The chemicals, called proanthocyanidins, inhibited the growth of human lung, colon and leukaemia cells in culture, without affecting healthy cells. They could also stop cancer from spreading, showed the tests.
The work by Catherine Neto at the University of Massachusetts-Dartmouth and colleagues is important as it is one of the first studies to look closely at the compounds in this fruit that are responsible for anti-cancer activity.
"Anti-cancer activity has been reported in the literature from way back but there is no good real data on the structures [in cranberries]," Neto told NutraIngredients.com.
There are several groups of antioxidant compounds in cranberries that could protect against cancer, she noted, including quercetin and ursolic acid.
But while cranberry extracts have previously been shown to inhibit human cancer cells, in most cases the researchers did not identify the active constituents responsible for such an effect.
Moreover, while proanthocyanidins from grapeseed have been linked to cancer inhibition, the structure of these chemicals is significantly different in cranberries compared with other berries.
"Unlike most fruit, cranberries contain PACs with A-type linkages between units, a structural feature identified in cranberry PACs with antibacterial adhesion properties and those with LDL-protective properties," write Neto and colleagues in the Journal of the Science of Food and Agriculture (DOI 10.1002/jsfa.2347).
"Previously published reports have suggested that cranberry proanthocyanidins have anti-cancer properties but there are few data on tumour growth inhibition by well-characterized cranberry proanthocyanidins," they note.
The authors isolated a proanthocyanidin-rich fraction of a whole cranberry extract made from fruit donated by US-based Decas Cranberries.
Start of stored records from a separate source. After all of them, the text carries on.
(* ===== verification/AddonNames.v ===== *)
(** * Names claimed, hooks run once

    In every run of loads: one load at a time, no namespace claimed twice, and no disable
    hook running twice at once. *)

From S2P Require Import Prelude Engine Registry Toml Settings Addons AddonFacts.

Module AddonNames.
Import Engine Registry Settings Addons AddonWorld AddonFacts.

Lemma NoDup_omap_inj {A B} (f : A → option B) l i j x y b : NoDup (omap f l) → l !! i = Some x → l !! j = Some y →
  f x = Some b → f y = Some b → i = j.
Proof.
  revert i j. induction l as [|z l IH]; [done|]. intros i j Hnd Hi Hj Hx Hy.
  assert (Hl : NoDup (omap f l)) by (cbn in Hnd; destruct (f z); [by apply NoDup_cons in Hnd as [_ ?]|done]).
  assert (Hz : ∀ k u, l !! k = Some u → f z = Some b → f u ≠ Some b).
  { intros k u Hk Hz Hu. cbn in Hnd. rewrite Hz in Hnd. apply NoDup_cons in Hnd as [Hno _]. apply Hno, list_elem_of_omap.
    exists u. split; [by eapply list_elem_of_lookup_2|done]. }
  destruct i as [|i], j as [|j]; cbn in Hi, Hj; simplify_eq; [done|by destruct (Hz j y Hj Hx)|by destruct (Hz i x Hi Hy)|].
  f_equal. by eapply IH.
Qed.

Section names.
Context {W : Type}.
Implicit Types (s : seams W) (w : aworld W) (tid : Z).

Definition names s : list string := omap (λ l, ns_of (ld_addon l)) (sm_addons s).
Definition nodes s : list positive := map ld_node (sm_addons s).

Lemma node_inj s l l' : NoDup (nodes s) → l ∈ sm_addons s → l' ∈ sm_addons s → ld_node l = ld_node l' → l = l'.
Proof.
  unfold nodes. change (map ld_node (sm_addons s)) with (ld_node <$> sm_addons s).
  intros Hnd [i Hi]%list_elem_of_lookup [i' Hi']%list_elem_of_lookup Hn.
  assert (i' = i) as -> by (eapply NoDup_lookup; [exact Hnd|by rewrite list_lookup_fmap, Hi'|by rewrite list_lookup_fmap, Hi, <-Hn]).
  congruence.
Qed.

Record names_ok w : Prop := {
  n_names : NoDup (names (aw_s w));
  n_valid : ∀ ns, ns ∈ names (aw_s w) → ns_token_valid ns = true;
  n_nodes : NoDup (nodes (aw_s w));
  n_load : ∀ tid ph n a, aw_loads w !! tid = Some ph → addon_in ph = Some (n, a) →
    n ∉ nodes (aw_s w) ∧ claim_ns a (aw_s w) = GPTPS_OK;
  n_once : NoDup (aw_disabling w);
  n_off : ∀ n, n ∈ aw_disabling w → ∃ l, l ∈ sm_addons (aw_s w) ∧ ld_node l = n ∧ ld_enabled l = false }.

Lemma taken_names ns s : ns_taken ns s = true ↔ ns ∈ names s.
Proof.
  unfold ns_taken, names. rewrite existsb_exists, list_elem_of_omap. split.
  - intros (l & Hl%list_elem_of_In & Hns%bool_decide_eq_true). by exists l.
  - intros (l & Hl & Hns). exists l. split; [by apply list_elem_of_In|by apply bool_decide_eq_true].
Qed.
Lemma claimed a s : claim_ns a s = GPTPS_OK → ∀ ns, ns_of a = Some ns → ns_token_valid ns = true ∧ ns ∉ names s.
Proof.
  unfold claim_ns. intros Hc ns Hns. rewrite Hns in Hc. destruct (ns_token_valid ns); [|done]. split; [done|].
  rewrite <-taken_names. by destruct (ns_taken ns s).
Qed.

(** Steps that leave the list of add-ons, and what the load holds, as they are. *)
Lemma names_ok_same w w' : names_ok w → sm_addons (aw_s w') = sm_addons (aw_s w) → aw_disabling w' = aw_disabling w →
  (∀ tid ph n a, aw_loads w' !! tid = Some ph → addon_in ph = Some (n, a) →
    ∃ tid' ph', aw_loads w !! tid' = Some ph' ∧ addon_in ph' = Some (n, a)) → names_ok w'.
Proof.
  intros [H1 H2 H3 H4 H5 H6] Ea Ed Hl. unfold names, nodes, claim_ns, ns_taken in *. constructor; unfold names, nodes, claim_ns, ns_taken; rewrite ?Ea, ?Ed; try done.
  intros tid ph n a Hat Hin. destruct (Hl tid ph n a Hat Hin) as (tid' & ph' & ? & ?). by eapply H4.
Qed.
Lemma names_ok_to w w' tid ph ph' : names_ok w → sm_addons (aw_s w') = sm_addons (aw_s w) → aw_disabling w' = aw_disabling w →
  aw_loads w !! tid = Some ph → aw_loads w' = <[tid := ph']> (aw_loads w) → (addon_in ph' = None ∨ addon_in ph' = addon_in ph) → names_ok w'.
Proof.
  intros HI Ea Ed Hat El Hph. apply (names_ok_same w); try done. intros tid' ph0 n a. rewrite El.
  destruct (decide (tid' = tid)) as [->|]; [rewrite lookup_insert_eq; intros [= <-] Hin|rewrite lookup_insert_ne by done; by exists tid', ph0].
  destruct Hph as [Hph|Hph]; rewrite Hph in Hin; [done|by exists tid, ph].
Qed.

Lemma set_enabled_names node b s : names (set_enabled node b s) = names s ∧ nodes (set_enabled node b s) = nodes s ∧
  ∀ a, claim_ns a (set_enabled node b s) = claim_ns a s.
Proof.
  assert (E : names (set_enabled node b s) = names s).
  { unfold names, set_enabled. change (sm_addons (s <| sm_addons ::= ?f |>)) with (f (sm_addons s)).
    apply list_omap_ext, Forall2_fmap_l, Forall_Forall2_diag, Forall_forall. intros l _. cbn. by destruct (decide (ld_node l = node)). }
  split; [done|]. split.
  - unfold nodes, set_enabled. change (sm_addons (s <| sm_addons ::= ?f |>)) with (f (sm_addons s)).
    rewrite map_map. apply map_ext. intros l. by destruct (decide (ld_node l = node)).
  - intros a. unfold claim_ns. destruct (ns_of a) as [ns|]; [|done]. destruct (ns_token_valid ns); [|done].
    assert (Ht : ns_taken ns (set_enabled node b s) = ns_taken ns s); [|by rewrite Ht].
    apply eq_true_iff_eq. by rewrite !taken_names, E.
Qed.
Lemma set_enabled_elem node b s l : l ∈ sm_addons s → (if decide (ld_node l = node) then l <| ld_enabled := b |> else l) ∈ sm_addons (set_enabled node b s).
Proof.
  intros Hl. pose (g := λ y : loaded, if decide (ld_node y = node) then y <| ld_enabled := b |> else y).
  change (g l ∈ g <$> sm_addons s). by apply list_elem_of_fmap_2.
Qed.

Lemma unwind_addons tag s : sm_addons (unwind_seams tag s) = sm_addons s.
Proof. unfold unwind_seams. by destruct (decide _). Qed.

Lemma load_names_ok w tid w' : tags_ok w → names_ok w → load_step tid w w' → names_ok w'.
Proof.
  intros HT HI Hstep.
  destruct Hstep as [lib path Hno Hcl|lib path st Hat _|lib path a Hat _ _|lib path a Hat _ _|lib path a node Hat _ Hcl Hnode|node path a Hat _|
    node path a Hat _ Hseq|node path a tag Hat|node path a tag st Hat _|node path a tag Hat|node path a Hat|tag st Hat|tag st Hat|tag st Hat|
    tag st t Hat _|tag st Hat Hold|tag st name t busy Hat Hlive Hst|tag st name busy Hat _|tag st name busy Hat _|tag st id Hat|st Hat].
  all: try by (eapply names_ok_to; [exact HI|reflexivity|reflexivity|exact Hat|reflexivity|first [by left|by right]]).
  - apply (names_ok_same w); try done.
    + unfold load_claim. destruct (sm_stopping _); [done|]. by destruct (sm_loading _).
    + intros tid' ph n a. change (<[tid := Claimed lib path]> (aw_loads w) !! tid' = Some ph → addon_in ph = Some (n, a) →
        ∃ tid' ph', aw_loads w !! tid' = Some ph' ∧ addon_in ph' = Some (n, a)).
      destruct (decide (tid' = tid)) as [->|]; [rewrite lookup_insert_eq; by intros [= <-]|rewrite lookup_insert_ne by done; by exists tid', ph].
  - destruct HI as [H1 H2 H3 H4 H5 H6]. constructor; try done. intros tid' ph n a0.
    change (<[tid := Named node path a]> (aw_loads w) !! tid' = Some ph → addon_in ph = Some (n, a0) → n ∉ nodes (aw_s w) ∧ claim_ns a0 (aw_s w) = GPTPS_OK).
    destruct (decide (tid' = tid)) as [->|]; [rewrite lookup_insert_eq; by intros [= <-] [= <- <-]|rewrite lookup_insert_ne by done; by apply H4].
  - (* published *) destruct (n_load _ HI tid _ node a Hat eq_refl) as [Hn Hcl]. pose proof (claimed a _ Hcl) as Hns.
    set (l := Loaded node path a true). set (w1 := w <| aw_s := _ |> <| aw_loads ::= _ |>).
    assert (Ea : sm_addons (aw_s w1) = l :: sm_addons (aw_s w)) by done.
    assert (Hgone : ∀ t ph, aw_loads w1 !! t ≠ Some ph) by (by apply (load_gone w w1 tid (Ready node path a))).
    constructor; unfold names, nodes; rewrite ?Ea.
    + cbn. destruct (ns_of a) as [ns|]; [|apply (n_names _ HI)]. constructor; [by apply Hns|apply (n_names _ HI)].
    + cbn. destruct (ns_of a) as [ns|]; [|apply (n_valid _ HI)]. intros x [->|Hx]%elem_of_cons; [by apply Hns|by apply (n_valid _ HI)].
    + constructor; [done|apply (n_nodes _ HI)].
    + intros t ph n a0 H. by destruct (Hgone t ph).
    + apply (n_once _ HI).
    + intros n Hn'. destruct (n_off _ HI n Hn') as (l0 & ? & ?). exists l0. split; [by right|done].
  - apply (names_ok_to w _ tid (Closed tag st) (Unwinding tag st)); try done; [|by left]. exact (unwind_addons tag (aw_s w)).
  - destruct (unregister_fields busy name (Some tag) (aw_s w)) as (_ & _ & Ea).
    by apply (names_ok_to w _ tid (Removing tag st name) (Draining tag st (t_id t))); try done; left.
  - apply (names_ok_same w); try done. intros tid' ph n a.
    change (delete tid (aw_loads w) !! tid' = Some ph → addon_in ph = Some (n, a) → ∃ tid' ph', aw_loads w !! tid' = Some ph' ∧ addon_in ph' = Some (n, a)).
    intros [_ Hl]%lookup_delete_Some Ha. by exists tid', ph.
Qed.

Lemma step_names_ok w w' : tags_ok w → names_ok w → aw_step w w' → names_ok w'.
Proof.
  intros HT HI Hs. revert HT HI. destruct Hs as [tid x ? Hs|tid x s' Hact Hc|tid x fn ud owner replace st s' Hact Hs|x name node s' Hd|x node st Hin]; intros HT HI.
  - exact (load_names_ok x tid _ HT HI Hs).
  - destruct (call_keeps x tid s' Hc) as (_ & _ & Ea). apply (names_ok_same x); try done. intros t ph n a ? ?. by exists t, ph.
  - destruct (schedule_fields tid fn ud owner replace (aw_s x)) as (_ & _ & Ea). rewrite Hs in Ea.
    apply (names_ok_same x); try done. intros t ph n a ? ?. by exists t, ph.
  - destruct (disable_begin_sets name (aw_s x) node s' Hd) as [-> (l & Hl & Hnode & Hen)].
    destruct (set_enabled_names node false (aw_s x)) as (E1 & E2 & E3). destruct HI as [H1 H2 H3 H4 H5 H6].
    set (x1 := x <| aw_s := _ |> <| aw_disabling ::= _ |>). assert (Es : aw_s x1 = set_enabled node false (aw_s x)) by done.
    constructor; rewrite ?Es, ?E1, ?E2; try done.
    + intros t ph n a Hat Ha. rewrite ?Es, ?E2, E3. by apply (H4 t ph).
    + change (aw_disabling x1) with (node :: aw_disabling x). constructor; [|done]. intros (l' & Hl' & Hn' & Hoff)%H6.
      assert (l' = l) by (apply (node_inj (aw_s x)); [done..|congruence]). congruence.
    + change (aw_disabling x1) with (node :: aw_disabling x). intros n [->|Hn]%elem_of_cons.
      * pose proof (set_enabled_elem node false _ l Hl) as He. rewrite decide_True in He by done. by eexists.
      * destruct (H6 n Hn) as (l' & Hl' & Hn' & Hoff). pose proof (set_enabled_elem node false _ l' Hl') as He.
        destruct (decide (ld_node l' = node)); by eexists.
  - destruct HI as [H1 H2 H3 H4 H5 H6]. unfold disable_end. destruct (decide (st = GPTPS_OK)) as [Hst|Hst].
    + constructor; try done.
      * apply NoDup_filter, H5.
      * intros m [_ Hn]%list_elem_of_filter. by apply H6.
    + destruct (set_enabled_names node true (aw_s x)) as (E1 & E2 & E3).
      set (x1 := x <| aw_s := _ |> <| aw_disabling ::= _ |>). assert (Es : aw_s x1 = set_enabled node true (aw_s x)) by done.
      constructor; rewrite ?Es, ?E1, ?E2; try done.
      * intros t ph n a Hat Ha. rewrite ?Es, ?E2, E3. by apply (H4 t ph).
      * apply NoDup_filter, H5.
      * intros m [Hne Hn]%list_elem_of_filter. destruct (H6 m Hn) as (l' & Hl' & Hn' & Hoff).
        pose proof (set_enabled_elem node true _ l' Hl') as He. rewrite decide_False in He by congruence. by exists l'.
Qed.
Lemma reachable_names w : aw_reachable w → names_ok w.
Proof.
  intros H. apply (rtc_ind_r (λ w, tags_ok w ∧ names_ok w)) in H; [by destruct H| |].
  - split; [apply start_ok|]. constructor; cbn; try done; try constructor; by intros ? ?%elem_of_nil.
  - intros y z _ Hs [HT HI]. split; [by eapply step_tags|by eapply step_names_ok].
Qed.

(** C38: in every run of loads and disables among calls of other threads, no two loaded
    add-ons have the same namespace and every namespace is a proper token; at most one
    load is under way, and the namespace it has claimed is still free when it publishes;
    and no add-on's disable hook runs twice at once, nor one of an add-on still marked
    enabled. *)
Theorem namespaces_are_claimed w : aw_reachable w →
  (∀ i j l l' ns, sm_addons (aw_s w) !! i = Some l → sm_addons (aw_s w) !! j = Some l' →
    ns_of (ld_addon l) = Some ns → ns_of (ld_addon l') = Some ns → i = j) ∧
  (∀ l ns, l ∈ sm_addons (aw_s w) → ns_of (ld_addon l) = Some ns → ns_token_valid ns = true) ∧
  (∀ tid tid' ph ph', aw_loads w !! tid = Some ph → aw_loads w !! tid' = Some ph' → tid = tid') ∧
  (∀ tid node path a ns l, aw_loads w !! tid = Some (Ready node path a) → ns_of a = Some ns → l ∈ sm_addons (aw_s w) →
    ns_of (ld_addon l) ≠ Some ns) ∧
  NoDup (aw_disabling w) ∧ (∀ l, l ∈ sm_addons (aw_s w) → ld_node l ∈ aw_disabling w → ld_enabled l = false).
Proof.
  intros Hr. pose proof (reachable_names w Hr) as HI. pose proof (reachable_tags w Hr) as HT. split_and!.
  - intros i j l l' ns Hi Hj Hl Hl'. pose proof (n_names _ HI) as Hnd. unfold names in Hnd. by eapply NoDup_omap_inj.
  - intros l ns Hl Hns. apply (n_valid _ HI). apply list_elem_of_omap. by exists l.
  - intros tid tid' ph ph' H1 H2. by apply (o_one _ HT tid' ph' H2) in H1.
  - intros tid node path a ns l Hat Hns Hl Hl'. destruct (n_load _ HI tid _ node a Hat eq_refl) as [_ Hc].
    apply (claimed a _ Hc ns Hns). apply list_elem_of_omap. by exists l.
  - apply (n_once _ HI).
  - intros l Hl Hd. destruct (n_off _ HI _ Hd) as (l' & Hl' & Hn & Hoff).
    assert (l' = l) by (apply (node_inj (aw_s w)); [apply (n_nodes _ HI)|done..]). congruence.
Qed.

End names.

(** An add-on loaded, with the name it claimed. *)
Lemma namespaces_are_claimed_witness : ∃ w : aworld unit, aw_reachable w ∧
  sm_addons (aw_s w) = [Loaded 1%positive "quota.so" quota_addon true] ∧ ns_token_valid "quota" = true ∧ NoDup (aw_disabling w).
Proof.
  eexists. match goal with |- aw_reachable ?v ∧ _ => assert (H : aw_reachable v) end.
  { eapply rtc_l; [apply (step_loads 1), (load_claims 1 _ (Init quota_addon) "quota.so"); reflexivity|].
    eapply rtc_l; [apply (step_loads 1), (load_names 1 _ (Init quota_addon) "quota.so" quota_addon 1%positive); first [reflexivity|by intros ?%elem_of_nil]|].
    eapply rtc_l; [apply (step_loads 1), (load_opens 1 _ 1%positive "quota.so" quota_addon); reflexivity|].
    eapply rtc_l; [apply (step_loads 1), (load_set_up 1 _ 1%positive "quota.so" quota_addon 1); reflexivity|].
    eapply rtc_l; [apply (step_loads 1), (load_ready 1 _ 1%positive "quota.so" quota_addon 1); reflexivity|].
    eapply rtc_l; [apply (step_loads 1), (load_publishes 1 _ 1%positive "quota.so" quota_addon); reflexivity|]. apply rtc_refl. }
  split; [exact H|]. split; [vm_compute; reflexivity|]. pose proof (namespaces_are_claimed _ H) as (_ & Hv & _ & _ & Hd & _).
  split; [|exact Hd]. apply (Hv (Loaded 1%positive "quota.so" quota_addon true)); [|reflexivity]. vm_compute. by left.
Defined.
End AddonNames.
The fractions were tested on several tumour cell lines and screened for their effect on tumour proliferation.
The study showed significant inihibition of the proliferation of cancer cells, not previously shown with other proanthocyanidins, as well as the blocking of tumour growth. "The activity was at no less than 100ug/mL concentration," said Neto.
"It's hard to say whether you would get these levels distributed to different tissues to the extent where you would have activity in vivo," she added.
But eating cranberries or taking supplements of extract could be helpful, she believes.
"There are so many compounds in cranberries capable of having some anti-cancer mechanism that when taken together there is potential for benefit," she said.
There are probably several mechanisms for the cranberry's anti-cancer action, said Neto, but further work needs to be done to clarify this.
"We're hoping to follow up with animal models. It's really important to do this. These compounds are not at all well-known so I think of this [new study] as opening a door."